Fascia Refresh: Our Evolving Understanding

By John F. Barnes, PT, LMT
July 12, 2023

Fascia Refresh: Our Evolving Understanding

By John F. Barnes, PT, LMT
July 12, 2023

Most, if not all, massage therapists have a deep love and respect for the profession. One of the greatest honors of being in the profession is witnessing not only how we’re able to help our clients but also how we’re able to help our profession grow and take more solid root in how we approach a wide variety of conditions, from chronic pain to anxiety to injury to mental health.

A good part of that growth is evidenced in research. More and more we’re seeing research solidly indicates what many of us have known for a long time: there are real benefits to our work.

The growth of the massage profession is also seen in the myriad ways we as therapists grow, like through continuing education and our own experience as we practice over the years.
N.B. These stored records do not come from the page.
Lemma same_telegram_one alerts suppressed now d st :
  preserves (same_email w0) (dispatchTelegram_one alerts suppressed now d st).
Proof.
  unfold dispatchTelegram_one. apply preserves_bind; [|intros a].
  - apply preserves_andThen; [apply same_pending; intros; apply same_telegram_sent|].
    intros r. apply same_half; [intros; apply same_SendAlerts|]. intros ids.
    unfold MarkAlertCriticalTelegramsSent. case_match; [constructor|].
    apply preserves_tx, preserves_for_each. intros k. apply preserves_stmt.
    intros t [] t' [Hb Hr]. case_match; [|done]. by intros [= <-].
  - apply preserves_bind; [|intros; constructor].
    apply preserves_andThen; [unfold ListPendingAlertResolutionTelegrams; keeps|].
    intros r. apply same_half; [intros; apply same_SendAlerts|]. intros ids.
    unfold MarkAlertResolutionTelegramsSent. case_match; [constructor|].
    apply preserves_deliveries.
Qed.

Lemma same_recordDelivery err now : preserves (same_email w0) (recordDelivery err now).
Proof. unfold recordDelivery, RecordTelegramDelivery. keeps. Qed.

Lemma same_telegram ready alerts suppressed now :
  preserves (same_email w0) (dispatchTelegram ready alerts suppressed now).
Proof.
  unfold dispatchTelegram. destruct (negb ready); [constructor|].
  apply preserves_andThen; [unfold ListActiveTelegramDestinations; keeps|].
  intros [ds|e].
  - apply preserves_bind.
    + generalize (@None error, false) as st. induction ds as [|d ds IH]; intros st;
        cbn [dispatchTelegram_all]; [constructor|].
      apply preserves_bind; [apply same_telegram_one|intros st'; apply IH].
    + intros [err attempted]. apply preserves_bind; [|intros _; unfold finish, fail; keeps].
      case_match; [apply same_recordDelivery|constructor].
  - apply preserves_bind; [apply same_recordDelivery|intros; constructor].
Qed.
End frames.

(** ** Lemmas: the run *)

(** A synchronisation either failed and changed nothing, or did its whole work. *)
Lemma always_sync `{!MapRange} raw runErr now w (Q : result () → World → Prop) :
  NoDup (al_ID <$> raw) → (∀ e, Q (Err e) w) →
  (∀ t, synced now (negb (is_partial runErr)) raw (w_tables w) t → Q (Ok ()) (set_tables t w)) →
  always (db (SyncAlertStatesFor raw runErr now)) Q w.
Proof.
  intros Hnd He Ho. apply always_db. intros io. unfold SyncAlertStatesFor.
  assert ((if is_partial runErr then SyncPartialAlertStates raw now
    else SyncAlertStates raw now) = syncAlertStates raw (negb (is_partial runErr)) now)
    as -> by by destruct (is_partial runErr).
  destruct (exec _ io (w_tables w)) as [[[[]|e] t'] io'] eqn:Hx.
  - apply strict_Ok in Hx; [|apply strict_syncAlertStates].
    destruct (run_syncAlertStates now (negb (is_partial runErr)) raw (w_tables w) Hnd)
      as (u & Hu & Hs). rewrite Hu in Hx. injection Hx as <-. by apply Ho.
  - apply exec_tx_atomic in Hx as ->. rewrite set_tables_id. apply He.
Qed.

Lemma emailed_row w k :
  emailed (w_tables w) k =
  match email_row w k with Some (true, Some _, _) => true | _ => false end.
Proof.
  unfold emailed, email_row. destruct (states (w_tables w) !! k) as [r|]; [|done].
  simpl. by destruct (st_IsPresent r), (st_LastEmail r).
Qed.

Lemma to_send_ext f g suppressed alerts :
  (∀ k, f k = g k) → to_send f suppressed alerts = to_send g suppressed alerts.
Proof. intros H. unfold to_send. induction alerts as [|a l IH]; [done|]. simpl. by rewrite IH, H. Qed.

Lemma filter_maintenance_subset answer alerts : filter_maintenance answer alerts ⊆ alerts.
Proof.
  unfold filter_maintenance. repeat case_match; try done. apply sublist_subseteq,
    filter_bool_sublist.
Qed.

Section run.
Context `{!MapRange, !SqlOrder, !ReadStore}.

Lemma always_channels cfg push telegram alerts suppressed runErr now w :
  always (deliver_channels cfg push telegram alerts suppressed runErr now)
    (λ _ w', email_step (to_send (emailed (w_tables w)) suppressed alerts) w w') w.
Proof.
  unfold deliver_channels. apply always_andThen.
  eapply always_mono; [apply (always_preserves (same_email w)); [|apply same_email_refl]|].
  { destruct push; [apply same_push|constructor]. }
  intros r0 w1 Hpush. apply always_andThen.
  eapply always_mono; [apply (always_preserves (same_email w)); [apply same_telegram|exact Hpush]|].
  clear Hpush w1. intros r w1 Hw1. cbv zeta.
  set (sel := to_send _ _ _).
  assert (email_step sel w w1) as Hs.
  { split; [eapply account_same; [apply account_refl|exact Hw1]|].
    exists []. rewrite app_nil_r. split; [apply Hw1|constructor]. }
  assert (∀ err w', email_step sel w w' →
    always (finish err) (λ _ w', email_step sel w w') w') as Hfin.
  { intros [e|] w'; intros; by apply always_Ret. }
  destruct (negb _); [by apply Hfin|]. destruct (email_recipients cfg); [|by apply Hfin].
  apply always_andThen.
  assert (sel = to_send (emailed (w_tables w1)) suppressed alerts) as Hsel.
  { apply to_send_ext. intros k. by rewrite !emailed_row, (se_rows _ _ Hw1). }
  eapply always_mono; [apply (always_dispatch _ _ _ _ _ w); rewrite <-Hsel; exact Hs|].
  rewrite <-Hsel. intros r' w' Hs'. by apply Hfin.
Qed.

(** The raw alerts of a run. *)
Definition evaluated (loc : Location) (rep : option ReportService) (now : Time) :
    list Alert :=
  match LoadAlertConfigs with
  | Ok cfg => (RunAll now loc (set_report cfg rep)).1
  | Err _ => []
  end.

(** The channels worked on the recorded evaluation. *)
Definition after_sync (now : Time) (raw : list Alert) (w w' : World) : Prop :=
  ∃ complete t alerts suppressed, synced now complete raw (w_tables w) t ∧
    alerts ⊆ raw ∧
    email_step (to_send (emailed t) suppressed alerts) (set_tables t w) w'.

Lemma always_push_ready w (Q : result bool → World → Prop) :
  (∀ b, Q (Ok b) w) → always push_ready Q w.
Proof.
  intros HQ. unfold push_ready, push_getter. apply always_bind, always_andThen.
  apply always_query; intros; apply always_Ret; cbn beta iota;
    (destruct (negb _); [by apply always_Ret|]); apply always_andThen, always_query;
    intros; by apply always_Ret.
Qed.

Lemma always_telegram_ready w (Q : result bool → World → Prop) :
  (∀ b, Q (Ok b) w) → always telegram_ready Q w.
Proof.
  intros HQ. unfold telegram_ready. apply always_andThen, always_query;
    [intros; by apply always_Ret|].
  case_match; [by apply always_Ret|]. apply always_andThen, always_db, always_query;
    rewrite set_tables_id; intros; by apply always_Ret.
Qed.

Lemma always_run_alerts loc rep senders now w :
  NoDup (al_ID <$> evaluated loc rep now) →
  always (run_alerts loc rep senders now)
    (λ _ w', w' = w ∨ after_sync now (evaluated loc rep now) w w') w.
Proof.
  unfold evaluated, run_alerts. intros Hnd.
  destruct GetEmailConfig as [cfg|e]; [|apply always_Ret; by left].
  apply always_bind. apply always_mono with (Q := λ _ w', w' = w).
  { destruct senders.1; [by apply always_push_ready|by apply always_Ret]. }
  intros [push|e] w1 ->; [|by left].
  apply always_bind. apply always_mono with (Q := λ _ w', w' = w).
  { destruct senders.2; [by apply always_telegram_ready|by apply always_Ret]. }
  intros [telegram|e] w1 ->; [|by left].
  destruct LoadAlertConfigs as [acfg|e]; [|apply always_Ret; by left].
  destruct (RunAll now loc (set_report acfg rep)) as [raw runErr]. cbn [fst] in Hnd |- *.
  assert (∀ err w', (w' = w ∨ after_sync now raw w w') → always (finish err)
    (λ _ w', w' = w ∨ after_sync now raw w w') w') as Hfin.
  { intros [e|] w'; intros; by apply always_Ret. }
  apply always_bind. apply always_mono with (Q := λ _ w', w' = w).
  { repeat case_match; by apply always_Ret. }
  intros [[]|e] w1 ->; [|by left].
  apply always_andThen, always_sync; [done|intros e; apply Hfin; by left|].
  intros t Ht. set (w2 := set_tables t w).
  assert (after_sync now raw w w2) as Hsync.
  { eexists _, t, raw, ∅. split; [done|]. split; [done|]. apply email_step_refl. }
  destruct (negb _ && _ && _); [apply Hfin; by right|].
  apply always_andThen. apply always_mono with (Q := λ _ w', w' = w2).
  { destruct (is_nil raw); [by apply always_Ret|].
    apply always_db, always_query; by rewrite ?set_tables_id. }
  intros maintenance w3 ->. apply always_andThen, always_db, always_query; intros;
    rewrite set_tables_id; (eapply always_mono; [apply always_channels|]);
    intros r' w4 Hs; right; eexists _, t, (filter_maintenance maintenance raw), _;
    (split; [done|]); (split; [apply filter_maintenance_subset|]); exact Hs.
Qed.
We are continually challenged to review and revise what we know and understand about the complex systems that combine to create the whole human body.

This is especially true of fascia.

See Also: Myofascial Release and Massage Therapy: A Winning Combination


Much of the beginning of our understanding of fascia comes from dissecting cadavers. Part of the problem with cadavers being the main source of all of our information is that they don’t mirror lived experience; in other words, our model of reality and how we work with living beings was founded in bodies that were no longer alive.

Put simply, the fascia is the immediate environment of every cell of our body—including a microfascial system within every cell. Try to picture the fascial system as a three-dimensional web made of a collagen matrix that extends all the way down to the molecular level.

The space within the fibers of the web is the fluid of our bodies; this fluid is called ground substance. Gerald Pollack’s research advanced the idea that there is a fourth phase of water—beyond the well-known water, ice and vapor—where water can at times demonstrate a tendency to behave in a crystalline manner. Pollack named this water “vicinal water.”

All the oxygen we breathe, all the nutrition we ingest, all the fluids that we drink must pass through the ground substance. Remember that hydration isn’t just the fluid going down your throat but also how hydration enters your cells, just as nutrition is not nutrition until it enters the cell.

Within the cell is the cytoskeleton, a dynamic network of protein filaments that lend structural support and is involved in myriad cellular processes. Microtubules, one of three components of the cytoskeleton, are hollow, tubular structures that can influence fluid dynamics within cells. The frequencies of light and internal milieu of the microtubules of the fascial system must be fluid to allow the photons to flow for consciousness to reach every aspect of our being.


As you go through trauma, that which should be fluid—the ground substance—begins to solidify and can disrupt the lymphatic system’s ability to filter waste products.

My own struggle with many traumas and trying to free myself of the pain that I incurred over the years is what deepened my understanding of the fascial system and how it functions.

I tried every other type of therapy available and nothing gave me more than temporary results. When we go through physical or emotional trauma, the ground substance of the fascial system begins to solidify into a crushing mass that can create pain, dysfunction, disease and restriction of motion, and this blocks the flow of consciousness into vital areas of our bodies.

See Also: Myofascial Release as a Self-Care Tool

If you are interested in more details about this, there are two wonderful books you may want to read. One is called “Shadows of the Mind: A Search for the Missing Science of Consciousness” by Dr. Roger Penrose, who is one of the leading consciousness researchers in the world, along with Dr. Stuart Hameroff. There is also a book by the physicist Dr. Mae-Wan Ho, called “The Rainbow and the Worm, The Physics of Organisms.”

You may also want to look into the work of Dr. Paul Standley, a Professor of Physiology at the University of Arizona College of Medicine. Some of his research suggests that the process of mechanotransduction—what happens during myofascial release when massage therapists use sustained pressure—produces interleukins. Interleukin 8 is one of the natural anti-inflammatories of our bodies, and may also help us to increase circulation and boost the immune system, all essential for the healing process.

As our understanding continues to grow and more firmly root the benefits offered by myofascial release, we must not lose our curiosity and commitment to advancing not only our own knowledge but also how our clients understand the work that we do together.